I'm a huge fan of Berlin. My 5th annual May trip to Berlin got shot down this year by Coronavirus. I like being there early to mid May. There are many daylight hours to see things and temperatures are generally mild.
The amount of WWII stuff depends on how deep you are willing to dig. There are the big things like the Reichstag, Topography of Terror, some old Nazi buildings around Topography of Terror, a grassy space where Hitler's bunker was. A little further afield are things like the German-Russian Museum at Karlshorst that contains the room mentioned above where the Germans signed one of the documents of surrender to end the war (and contains an exhibition that gives the Russian victor's history of WWII) and the highly, highly recommended Gleis 17, the track at Grunewald station that was the deportation site for Berlin's Jews -- each transport train is memorialized with a metal grate on the platform that contains the train's destination and number of passengers. Even further out are Sachsenhausen concentration camp and Ravensbrück, a female concentration camp. Or how about Berlin Underground's tour of a WWII bomb shelter, which is near a partially-collapsed Flakturm (anti-aircraft tower) in the nearby Humboldthain Park. More obscure are things like the Kammergericht building, which held The People's Court, the tribunal that tried political enemies of the state, in front of whom 17-year-old Helmuth Hübener, after being sentenced to death for distributing anti-Nazi pamphlets, declared, "Now I must die, even though I have committed no crime. So now it's my turn, but your turn will come." Or the Plötzensee Memorial, which consists of a monument and the shed where political prisoners (including Hübener) were put to death via guillotine or hanging from meat hooks. Even more obscure is the Bonhoeffer House, the home of the parents of Dietrich Bonhoeffer, one of the few German theologians to oppose the Nazi regime and the place where he was arrested by the Gestapo; there are tours on Saturday mornings that consist of a short talk on his life and then a walk up the stairs to his room, which houses some of Bonhoeffer's belongings. The Bonhoeffer House is a short walk from the Grunewald station through a pleasant neighborhood built in the early 1900's and relatively spared of Allied bombs. More obscure? The memorial for employees of Siemens who died as soldiers during WWI and WWII outside the company's headquarters (which is near a very interesting 1930's housing development for Siemens employees that is part of a UNESCO World Heritage Site).

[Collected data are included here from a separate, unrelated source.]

(** [Number::toString] in radix 10. *)
Definition format_shortest (s k n : Z) : string :=
  let ds := digits s in
  if (k <=? n) && (n <=? 21) then ds ++ zeros (Z.to_nat (n - k))
  else if (0 <? n) && (n <=? 21) then
    substring 0 (Z.to_nat n) ds ++ "." ++ substring (Z.to_nat n) (Z.to_nat (k - n)) ds
  else if (-6 <? n) && (n <=? 0) then "0." ++ zeros (Z.to_nat (- n)) ++ ds
  else
    let e := n - 1 in
    let es := (if e <? 0 then "-" else "+") ++ digits (Z.abs e) in
    if k =? 1 then ds ++ "e" ++ es
    else substring 0 1 ds ++ "." ++ substring 1 (Z.to_nat (k - 1)) ds ++ "e" ++ es.

(** The exact value of a finite non-zero number as a fraction. *)
Definition fraction_of (m : positive) (e : Z) : Z * Z :=
  if 0 <=? e then (Z.pos m * 2 ^ e, 1) else (Z.pos m, 2 ^ (- e)).

Definition to_string (x : number) : string :=
  match Prim2SF x with
  | S754_nan => "NaN"
  | S754_zero _ => "0"
  | S754_infinity sg => (if sg then "-" else "") ++ "Infinity"
  | S754_finite sg m e =>
      let (num, den) := fraction_of m e in
      let n := decimal_exponent 8 num den (((Z.log2 num - Z.log2 den) * 301) / 1000) in
      let '(s, k, n') := shortest 17 (abs x) num den n 1 in
      (if sg then "-" else "") ++ format_shortest s k n'
  end.

(** [Number.prototype.toFixed(f)] for [0 <= f <= 100]: [n] is the
    integer nearest to [x * 10^f], the larger one on a tie; numbers of
    magnitude [10^21] and more, and the non-finite ones, are printed by
    [to_string]. *)
Definition toFixed (x : number) (f : nat) : string :=
  match Prim2SF x with
  | S754_nan => "NaN"
  | S754_infinity _ => to_string x
  | S754_zero _ => if Nat.eqb f 0 then "0" else "0." ++ zeros f
  | S754_finite sg m e =>
      let (num, den) := fraction_of m e in
      if 10 ^ 21 * den <=? num then to_string x
      else
        let n := (2 * 10 ^ Z.of_nat f * num + den) / (2 * den) in
        let ds := digits n in
        let ds := zeros (S f - String.length ds)%nat ++ ds in
        let k := String.length ds in
        (if sg then "-" else "") ++
        (if Nat.eqb f 0 then ds
         else substring 0 (k - f)%nat ds ++ "." ++ substring (k - f)%nat f ds)
  end.
(** X10.  An immediate instruction ([addi], [slti], [sltiu], [xori], [ori],
    [andi]) with two registers and an immediate that fits 12 signed bits
    is assembled into one word, without an error; the decoder reads the
    word back as the kind and ALU operation of that name, with the same
    registers and the same immediate, taking its second ALU operand from
    the immediate. *)
Theorem assembled_i_type_decodes (indet : Z) (mnem : string) (f3 : Z)
    (ops : list string) (src : string) (a : Assembler.t) (pc imm_ : Z) :
  Assembler.lookup mnem Assembler.i_arith = Some f3 ->
  List.length ops = 3%nat ->
  0 <= Assembler.parse_reg (Assembler.op ops 0) < 32 ->
  0 <= Assembler.parse_reg (Assembler.op ops 1) < 32 ->
  Assembler.parse_imm (Assembler.op ops 2) = Some imm_ ->
  - 2048 <= imm_ < 2048 ->
  exists w,
    Assembler.text_out (Assembler.handle_instruction indet mnem ops src false a)
      = Assembler.text_out a ++ [w] /\
    Assembler.errors (Assembler.handle_instruction indet mnem ops src false a)
      = Assembler.errors a /\
    let i := Decoder.decode w pc in
    Assembler.lookup mnem i_kinds = Some (type i, alu_op i) /\
    rd i = Assembler.parse_reg (Assembler.op ops 0) /\
    rs1 i = Assembler.parse_reg (Assembler.op ops 1) /\
    imm i = imm_ /\
    reg_write i = true /\ alu_src i = true /\
    mem_read i = false /\ mem_write i = false /\
    branch i = false /\ jump i = false.
Proof.
  intros Hl Hn Hrd Hrs1 Hi Himm.
  rewrite (handle_i indet mnem f3 ops src a Hl Hn). rewrite Hi.
  change (default indet (Some imm_)) with imm_.
  eexists. split; [reflexivity|]. split; [reflexivity|].
  set (rd_ := Assembler.parse_reg (Assembler.op ops 0)) in *.
  set (rs1_ := Assembler.parse_reg (Assembler.op ops 1)) in *.
  assert (Hf3 : 0 <= f3 < 8) by (table_cases Hl; lia).
  assert (Hr : Decoder.imm_i (Assembler.enc_i 19 rd_ f3 rs1_ imm_) = imm_)
    by (apply imm_i_roundtrip; lia).
  pose proof (enc_i_shape 19 rd_ f3 rs1_ imm_ ltac:(lia) Hrd Hf3 Hrs1) as Hw.
  set (w := Assembler.enc_i 19 rd_ f3 rs1_ imm_) in *.
  destruct (word_fields (imm_ mod 2 ^ 12 / 2 ^ 5) (imm_ mod 2 ^ 5) rs1_ f3 rd_ 19)
    as (E0 & E1 & E2 & E3 & E4 & E5);
    try lia; try (Z.div_mod_to_equations; lia).
  cbv zeta in *. rewrite <- Hw in E0, E1, E2, E3, E4, E5.
  rewrite (decode_op_imm _ pc E0). rewrite E1, E2, E3, Hr.
  clearbody w. table_cases Hl; cbn; repeat split.
Qed.

Lemma assembled_i_type_decodes_witness :
  exists w,
    Assembler.text_out
      (Assembler.handle_instruction 0 "andi" ["x5"; "t1"; "-7"]%string
         "andi x5, t1, -7" false Assembler.fresh) = [w] /\
    imm (Decoder.decode w 0) = -7.
Proof.
  destruct (assembled_i_type_decodes 0 "andi" 7 ["x5"; "t1"; "-7"]%string
              "andi x5, t1, -7" Assembler.fresh 0 (-7) eq_refl eq_refl)
    as (w & Ht & _ & _ & _ & _ & Hi & _);
    [vm_compute; split; [discriminate | reflexivity] ..
    | vm_compute; reflexivity | lia |].
  exists w. split; [exact Ht | exact Hi].
Defined.
(** What a returning [main_reconcile] has established. *)
Lemma main_reconcile_returned (maven_artifacts_file : string)
    (maven_artifacts pom_gradle_filelist G : list string)
    (idx : dict string) (st st1 : state) :
  main_reconcile remote fromstring maven_artifacts_file maven_artifacts
    pom_gradle_filelist st = (Ret (G, idx), st1) ->
  List.length maven_artifacts = List.length pom_gradle_filelist
  /\ pom_gradle_loop remote fromstring pom_gradle_filelist [] [] st
     = (Ret (G, idx), st1)
  /\ truncated_all maven_artifacts = Some G.
Proof.
  intros H.
  destruct (Nat.eq_dec (List.length maven_artifacts)
              (List.length pom_gradle_filelist)) as [Hlen|Hlen].
  - destruct (pom_gradle_loop remote fromstring pom_gradle_filelist [] [] st)
      as [[[G' idx']|code|e] st'] eqn:Hloop.
    + rewrite (main_reconcile_run remote fromstring maven_artifacts_file
                 maven_artifacts pom_gradle_filelist G' idx' st st' Hlen Hloop)
        in H.
      destruct (truncated_all maven_artifacts) as [M|]; [|discriminate].
      destruct (list_eq_dec string_dec G' M) as [->|]; [|discriminate].
      injection H as <- <- <-. now repeat split.
    + exfalso. apply Nat.eqb_eq in Hlen. revert H.
      unfold main_reconcile. unfold bind at 1. rewrite Hlen. cbn [negb].
      unfold ret at 1. cbv beta iota. unfold bind at 1. rewrite Hloop.
      discriminate.
    + exfalso. apply Nat.eqb_eq in Hlen. revert H.
      unfold main_reconcile. unfold bind at 1. rewrite Hlen. cbn [negb].
      unfold ret at 1. cbv beta iota. unfold bind at 1. rewrite Hloop.
      discriminate.
  - exfalso. apply Nat.eqb_neq in Hlen. revert H.
    unfold main_reconcile. unfold bind at 1. rewrite Hlen. discriminate.
Qed.

End Tidy.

Cold War highlights for me: The Berlin Wall Memorial (Gedenkstätte Berliner Mauer) with an area of the wall as it originally existed, the enormous Soviet War Memorial in Treptower Park, Checkpoint Charlie (not for the silly fake checkpoint or the actor military dudes who are supposed to no longer be there, but as a historical site where US and Soviet tanks faced off in October 1961), the Schöneberg Rathaus where JFK spoke, the TV tower (Fernsehturm).
Transportation + WWII + Cold War Coolness = Tempelhof Airport. Built largely by the Nazis. Used by the US and the UK for the Berlin Airlift. English tours available -- more are available in non-COVID times than are currently available. https://www.thf-berlin.de/fuehrungen/english-guided-tours/
Outdoor spaces I like ("scenery"?): The Tiergarten, especially the Luisininsel with all its flowers; Volkspark Friedrichshain with its fairy tale fountain, its two hills made out of war debris, and its large number of Berliners being Berliners; Britzer Garten -- the tulips in the front and the rhododendrons in the back are blooming in early to mid May.